Seventh Circuit finds that a former city worker was entitled to summary judgment; the record shows that he was fired in retaliation for exercising his right of free speech. Gazarkiewicz v. Town of Kingsford Heights, 359 F.3d 933 (7th Cir. 3004).
Handicap Laws / Abilities Discrimination - Specific Disabilities
After the Mississippi Highway Patrol loses a motion to dismiss a DoJ suit, filed on behalf of a cadet with diabetes who was fired, the agency agrees to pay damages and change its policies of accommodation. U.S.A. v. Miss. Dept. of Pub. Safety, 2004 U.S. Dist. Lexis 4633 (S.D. Miss. 2004); settlement announced, DoJ Press Rel. CR-04-196.
Hearing (Audio) Impairment
A police officer's hearing loss, that was sustained over a long period of time while controlling crowds at parades and other events, was not the result of an accident. Hoehl v. Kelly, 772 N.Y.S.2d 65 (2004).

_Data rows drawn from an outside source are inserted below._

(** ** States *)

(** The changes of the state of a socket that the operations make: those of [tcp_close_state], and the end of a connection ([tcp_close] of a listening socket
    or with a timeout, [tcp_err], a request that fails), and the start of one ([tcp_conn_request]). *)
Inductive tcp_step : Z → Z → Prop :=
  | step_request st : tcp_step st TCP_SYN_RECV
  | step_close st : tcp_step st (close_next st).1
  | step_abort st : tcp_step st TCP_CLOSE.

Definition tcp_reaches : Z → Z → Prop := clos_refl_trans_1n Z tcp_step.

(** The states of sockets that are not being closed. *)
Definition open_states : list Z := [TCP_ESTABLISHED; TCP_SYN_SENT; TCP_SYN_RECV; TCP_CLOSE; TCP_CLOSE_WAIT; TCP_LISTEN].

(** From no open state the operations lead to a state in which the other side's answer to the end is awaited: an established connection stays
    established when it is closed, and only [TCP_LAST_ACK] and [TCP_CLOSE] are reached. *)
Theorem tcp_never_fin_wait st st' : st ∈ open_states → tcp_reaches st st' → st' ∈ TCP_LAST_ACK :: open_states.
Proof.
  intros Ho Hr. assert (st ∈ TCP_LAST_ACK :: open_states) as H by (by right). clear Ho. induction Hr as [|st st1 st2 Hs _ IH]; [done|]. apply IH. clear IH.
  assert (Forall (λ s, (close_next s).1 ∈ TCP_LAST_ACK :: open_states) (TCP_LAST_ACK :: open_states)) as Hc by (apply (bool_decide_unpack _); by vm_compute).
  destruct Hs; [apply (bool_decide_unpack _); by vm_compute| |apply (bool_decide_unpack _); by vm_compute]. rw Forall_forall in Hc. by apply Hc.
Qed.

Lemma tcp_never_fin_wait_witness :
  TCP_ESTABLISHED ∈ open_states ∧ tcp_reaches TCP_ESTABLISHED TCP_ESTABLISHED ∧ TCP_ESTABLISHED ∈ TCP_LAST_ACK :: open_states.
Proof.
  assert (TCP_ESTABLISHED ∈ open_states) as H1 by (unfold open_states; set_solver).
  assert (tcp_reaches TCP_ESTABLISHED TCP_ESTABLISHED) as H2.
  { econstructor 2; [exact (step_close TCP_ESTABLISHED)|]. constructor. }
  split; [exact H1|]. split; [exact H2|]. exact (tcp_never_fin_wait _ _ H1 H2).
Defined.

Lemma tcp_set_state_wp wq sk st ns (Q : unit → heapProp) : (st =? TCP_SYN_RECV) && (ns =? TCP_ESTABLISHED) = false → 0 ≤ ns < 2 ^ 8 →
  (sk + so_state) ↦ st -∗ ((sk + so_state) ↦ ns -∗ Q tt) -∗ wp (tcp_set_state wq sk ns) Q.
Proof. iIntros (Hn Hr) "H HQ". unfold tcp_set_state. wp_load. rw Hn. wp_pures. rw u8_small; [|done]. wp_store. by iApply "HQ". Qed.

Inefficiency, Performance Standards, Negligence and Incompetence
EDITOR'S CASE ALERT:
Federal appeals court declines to hold that an officer was forced off the job because he failed to uphold an unlawful ticket quota. The officer was not asked to violate the law, but merely to improve his traffic enforcement work. Hendriks v. City of Muscatine, 2004 U.S. App. Lexis 5088 (8th Cir. 2004).
Occupational Safety & Disease
OSHA cites the U.S. Forest Service for five violations arising from the deaths of two firefighters in July 2003. Dept. of Labor v. U.S.D.A. Forest Service, #1177886150, 42 (2054) G.E.R.R. (BNA) 345 (OSHA 2004).
California appeals court orders a law enforcement firing range to undertake an environmental study to justify its decision to close and remove a campus shooting range and to transfer certain classes to another range off campus. Assn. for a Cleaner Environment v. Yosemite Comm. College Dist., 116 Cal. App. 4th 629 (5th App. Dist. 2004).
Pay Disputes - Overtime Claims
The Federal Labor Relations Authority has ruled held that federal criminal investigators whose lunch breaks were interrupted by supervisor work requests can count the response time as duty time. INS and AFGE L-3983, 59 FLRA No. 102 (FLRA 2004).
Pregnancy Policies and Discrimination
Although state police management involuntarily placed pregnant troopers on light duty when they were unable to perform 131 tasks that no state police officer "was likely ever to perform," including roping a steer and lifting a 800-pound motorcycle to an upright position, the women were not entitled to recover damages against the medical personnel for "extreme and outrageous" conduct. Butner v. Dept. of State Police, 803 N.E.2d 722, 2004 Mass. App. Lexis180 (2004).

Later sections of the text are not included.